The expression level and pattern of PLSCR1 induced by HCMV infection differs in HEL and OUMS-36T-3 (36T-3) cells. (A) Total cell lysates were prepared using RIPA buffer, and a total of 5 μg of total cell lysates were subjected to SDS-PAGE. Immunoblotting (IB) was performed using an anti-PLSCR1 antibody to detect endogenous PLSCR1 or an anti-actin antibody for endogenous β-actin. (B) HEL cells were infected with the HCMV AD169 strain at a multiplicity of infection (MOI) of 3 PFU per cell, and cell lysates were prepared at the indicated time points (hours postinfection).

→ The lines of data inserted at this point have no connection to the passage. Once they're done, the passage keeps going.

(* ===== verification/Plan.v ===== *)
(** * Planning an installation ([operations/install/project_install/plan/, state.rs], [operations/install/workspace/{setup,plan}.rs, resolution/scenario.rs])

    What an installation is asked for: the specifiers of the manifests with their
    catalogs, protocols and overrides, the lockfile they are compared with, what
    [--frozen-lockfile] and [--fix-lockfile] make of it, and the scenario of a
    workspace.  All of it looks at one state of the file system. *)
From S2P Require Import Prelude.
From S2P Require Import BTree.
From S2P Require Import Text.
From S2P Require Import Errors.
From S2P Require Import Types.
From S2P Require Import Paths.
From S2P Require Import Specs.
From S2P Require Import Crates.
From S2P Require Import Lockfile.
From S2P Require Import Roots.
From S2P Require Import Store.
From S2P Require Import Layout.
From S2P Require Import InstallState.
From S2P Require Import Residency.
From S2P Require Import Discovery.
From S2P Require Import Importers.
From S2P Require Import Linker.
From S2P Require Import Sharing.
From S2P Require Import Scenario.

(** ** [utils/types.rs] *)
Record InstallOptions := {
  io_requested : list string;
  io_dev : bool;
  io_include_dev : bool;
  io_frozen_lockfile : FrozenLockfileMode;
  io_strict_no_lockfile : bool;
  io_force : bool;
  io_silent_summary : bool;
}.

(** ** [plan/manifest/] *)
Definition collect_additions (requested : list string) : gmap string string * gmap string RegistryProtocol :=
  let '(requested_ranges, requested_protocols) := Manifests.parse_requested_with_protocol requested in
  foldl (fun '(additions, addition_protocols) '(name, range) =>
    (<[name := range]> additions,
     match requested_protocols !! name with
     | Some protocol => <[name := protocol]> addition_protocols
     | None => addition_protocols
     end)) (∅, ∅) (btree_iter requested_ranges).

Record ResolvedManifestSpecs := {
  rm_local_deps : gset string;
  rm_local_dev_deps : gset string;
  rm_local_optional_deps : gset string;
  rm_dependencies : gmap string string;
  rm_development_dependencies : gmap string string;
  rm_optional_dependencies : gmap string string;
  rm_protocols : gmap string RegistryProtocol;
}.

Definition merge_root_dependencies (manifest_root optional_root additions : gmap string string) : gmap string string :=
  additions ∪ (optional_root ∪ manifest_root).

Definition insert_protocols (protocols : gmap string RegistryProtocol) (names : list string)
    (root_protocols : gmap string RegistryProtocol) : gmap string RegistryProtocol :=
  foldl (fun root_protocols name => <[name := default npm (protocols !! name)]> root_protocols) root_protocols names.
(* ===== verification/LinkFs.v ===== *)
(** * Links, clones and copies ([linker/fs/], [linker/bins/], [copying.rs], [patch/apply/target.rs])

    The primitives of linking over the file system of [World]: which of clone,
    hard link, symbolic link and copy is tried, what the process remembers of
    failures, how a directory of the store is put in place, and how launchers are
    written.  Loops that run in parallel are run in order here; a directory is
    walked to the depth the file system has ([fs_depth]). *)
From S2P Require Import Prelude.
From S2P Require Import BTree.
From S2P Require Import Text.
From S2P Require Import Errors.
From S2P Require Import Types.
From S2P Require Import Paths.
From S2P Require Import Crates.
From S2P Require Import Peers.
From S2P Require Import Config.
From S2P Require Import Linker.
From S2P Require Import Residency.
From S2P Require Import World.

(** ** [linker/fs/capabilities.rs]

    The source has each function twice, for clones and for hard links. *)
Inductive Primitive := PReflink | PHardlink.
Lemma in_entries_nil dir names t : ~ in_entries dir [] names t.
Proof. destruct names as [|n names]; cbn; [tauto|]. intros [[_ Hin]|[Hin _]]; by apply elem_of_nil in Hin. Qed.
Lemma in_entries_cons dir e l names t : in_entries dir (e :: l) names t <-> in_entries dir [e] names t \/ in_entries dir l names t.
Proof.
  destruct names as [|n names]; cbn; [tauto|].
  rewrite !(elem_of_cons l), !list_elem_of_singleton. tauto.
Qed.
Lemma in_entries_all dir l names t : fs_entries fs dir = Ok (Ok <$> l) -> in_entries dir l names t <-> entry_at dir names t.
Proof.
  intros He. assert (Hl : forall n t', (n, Ok t') ∈ l <-> listed dir n t').
  { intros n t'. unfold listed. rewrite He. split.
    - intros Hin. exists (Ok <$> l). split; [done|]. by apply list_elem_of_fmap_2.
    - intros (entries & [= <-] & Hin). apply list_elem_of_fmap in Hin as (x & [= ->] & ?). done. }
  destruct names as [|n names]; cbn; [done|]. by rewrite !Hl.
Qed.
Lemma in_entries_perm dir l l' names t : l ≡ₚ l' -> in_entries dir l names t <-> in_entries dir l' names t.
Proof. intros Hp. destruct names as [|n names]; cbn; [done|]. by rewrite Hp. Qed.

(** A tree that can be walked to a depth: no link, nothing unreadable. *)
Fixpoint walkable (fuel : nat) (dir : string) : Prop :=
  match fuel with
  | O => False
  | S fuel => exists l, fs_entries fs dir = Ok (Ok <$> l) /\
      forall n ty, (n, ty) ∈ l -> n <> PACKAGE_METADATA_FILE ->
        exists t, ty = Ok t /\ t <> TSymlink /\ (t = TDir -> walkable fuel (path_push dir n))
  end.

(** Names are names, and what has the name of the metadata file is a file. *)
Hypothesis Hnames : forall dir entries n ty, fs_entries fs dir = Ok entries -> Ok (n, ty) ∈ entries ->
  name_ok n = true /\ (n = PACKAGE_METADATA_FILE -> ty = Ok TFile).

Lemma entry_at_ok dir names t : entry_at dir names t -> Forall (fun n => name_ok n = true) names /\ names <> [].
Proof.
  revert dir. induction names as [|n names IH]; intros dir; [done|]. intros [[-> (entries & He & Hin)]|[(entries & He & Hin) Hat]].
  - split; [|done]. repeat constructor. by eapply Hnames.
  - split; [|done]. constructor; [by eapply Hnames|by eapply IH].
Qed.
(* ===== verification/MetadataCache.v ===== *)
(** * The cache of packuments ([cache/])

    What the registry said about a package, with the headers of its answer, is kept
    in one of 64 files; older versions had two files for each package.  Failures to
    write are only reported, so [write_record_update] always succeeds.  Another
    process does not write in between. *)
From S2P Require Import Prelude.
From S2P Require Import BTree.
From S2P Require Import Text.
From S2P Require Import Errors.
From S2P Require Import Types.
From S2P Require Import Paths.
From S2P Require Import Crates.
From S2P Require Import Peers.
From S2P Require Import Config.
From S2P Require Import Store.
From S2P Require Import Scripts.
From S2P Require Import Linker.
From S2P Require Import Residency.
From S2P Require Import World.
From S2P Require Import Http.
From S2P Require Import LinkFs.
From S2P Require Import StoreFs.
From S2P Require Import Sharing.
From S2P Require Import StoreTree.
From S2P Require Import StoreSafe.
From S2P Require Import StoreBlobs.

Record CachedHeaders := { etag : option string; last_modified : option string }.

(** [CachedPackageEntry] and [MetadataShard], as they are encoded. *)
Record CachedPackageEntry := {
  ce_package : option RegistryPackage;
  ce_headers : option CachedHeaders;
  ce_updated_at_unix_secs : N;
}.
Record MetadataShard := { sh_version : N; sh_packages : gmap string CachedPackageEntry }.

Record CachedPackageRecord := {
  cr_package : option RegistryPackage;
  cr_headers : option CachedHeaders;
  cr_updated_at_unix_secs : N;
  cr_cache_path : string;
}.

Definition empty_entry : CachedPackageEntry := {| ce_package := None; ce_headers := None; ce_updated_at_unix_secs := 0 |}.
Definition PACKUMENT_CACHE_VERSION : N := 1.
Definition default_shard : MetadataShard := {| sh_version := PACKUMENT_CACHE_VERSION; sh_packages := ∅ |}.

(** The JSON files of older versions. *)
Class LegacyJson := {
  package_from_json : string -> result string RegistryPackage;
  headers_from_json : string -> result string CachedHeaders;
}.

(** The wall clock, in nanoseconds since the epoch. *)
Class CacheWorld (W : Type) := { cw_store :: StoreWorld W; cw_now : W -> Z }.

(** ** [paths.rs] *)
Definition PACKUMENT_CACHE_SHARDS : N := 64.
Definition sanitize_package_name : string -> string := cache_safe_name.
Definition package_cache_dir (config : SnpmConfig) (name : string) : string := path_push (metadata_dir config) (sanitize_package_name name).
Definition metadata_cache_path (config : SnpmConfig) (name : string) : string := path_push (package_cache_dir config name) "index.json".
Definition headers_cache_path (config : SnpmConfig) (name : string) : string := path_push (package_cache_dir config name) "headers.json".

(** One byte: [^=] and [wrapping_mul] on [u32]. *)
Definition shard_step (hash : N) (byte : ascii) : N := ((N.lxor hash (N_of_ascii byte) * 16777619) mod 2 ^ 32)%N.
Definition shard_for_name (name : string) : N :=
  (fold_left shard_step (String.list_ascii_of_string name) 2166136261%N `mod` PACKUMENT_CACHE_SHARDS)%N.

(** [{:02x}] below 256 *)
Definition hex_char (n : N) : ascii := ascii_of_N (if (n <? 10)%N then 48 + n else 87 + n)%N.
Definition two_hex (n : N) : string := String (hex_char (n / 16)%N) (chr (hex_char (n mod 16)%N)).
Definition metadata_shard_path (config : SnpmConfig) (name : string) : string :=
  path_push (metadata_dir config) ("packuments-v1-" +:+ two_hex (shard_for_name name) +:+ ".bin").

Section cache.
Context `{Bincode MetadataShard} `{LegacyJson} `{CacheWorld W}.

(** [duration_since(UNIX_EPOCH)], in seconds *)
Definition unix_secs (time : Z) : option N := if (0 <=? time)%Z then Some (Z.to_N (time / 1000000000)) else None.

(** ** [metadata/freshness.rs] *)

(** The age is a [u32]. *)
Definition is_fresh (w : W) (config : SnpmConfig) (updated_at_unix_secs : N) : bool :=
  match c_min_package_cache_age_days config with
  | None => false
  | Some max_age_days =>
      match unix_secs (cw_now w) with
      | None => false
      | Some now_secs =>
          if (now_secs <? updated_at_unix_secs)%N then false
          else ((now_secs - updated_at_unix_secs) / 86400 <? Z.to_N max_age_days)%N
      end
  end.

(** ** [metadata/storage.rs]: reading *)
Definition read_shard (w : W) (path : string) : option MetadataShard :=
  bytes ← result_ok (content w path);
  shard ← result_ok (unbincode bytes);
  if (sh_version shard =? PACKUMENT_CACHE_VERSION)%N then Some shard else None.

Definition read_shard_record (w : W) (config : SnpmConfig) (name : string) : option CachedPackageRecord :=
  let cache_path := metadata_shard_path config name in
  shard ← read_shard w cache_path;
  entry ← sh_packages shard !! name;
  match ce_package entry, ce_headers entry with
  | None, None => None
  | package, headers => Some {| cr_package := package; cr_headers := headers;
                                cr_updated_at_unix_secs := ce_updated_at_unix_secs entry; cr_cache_path := cache_path |}
  end.

Definition read_legacy {A} (parse : string -> result string A) (w : W) (path : string) : option A :=
  data ← result_ok (bytes ← content w path; from_utf8 bytes); result_ok (parse data).

(** [latest_modified_unix_secs], of two files *)
Definition modified_unix_secs (w : W) (path : string) : option N :=
  metadata ← result_ok (fs_stat (view w) path);
  modified ← result_ok (st_modified metadata);
  unix_secs modified.
Definition latest_modified_unix_secs (w : W) (paths : list string) : N :=
  fold_left N.max (omap (modified_unix_secs w) paths) 0%N.

Definition read_legacy_record (w : W) (config : SnpmConfig) (name : string) : option CachedPackageRecord :=
  let package_path := metadata_cache_path config name in
  let headers_path := headers_cache_path config name in
  let package := read_legacy package_from_json w package_path in
  let headers := read_legacy headers_from_json w headers_path in
  match package, headers with
  | None, None => None
  | _, _ => Some {| cr_package := package; cr_headers := headers;
                    cr_updated_at_unix_secs := latest_modified_unix_secs w [package_path; headers_path];
                    cr_cache_path := match package with Some _ => package_path | None => headers_path end |}
  end.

Equivalent amounts of lysates were subjected to SDS-PAGE. IB was performed using an anti-PLSCR1 antibody to detect endogenous PLSCR1 or an anti-MxA antibody to detect endogenous MxA. Then, endogenous β-actin, as a loading control, was detected by reprobing the same membrane with an anti-actin antibody (upper panel). Band intensity was quantified using NIH ImageJ software, and levels were normalized to those of the internal β-actin control (lower panel). (C) 36T-3 cells were infected with HCMV AD169, and cell lysates preparation, IB, and quantification of band intensity were performed as described in panel B.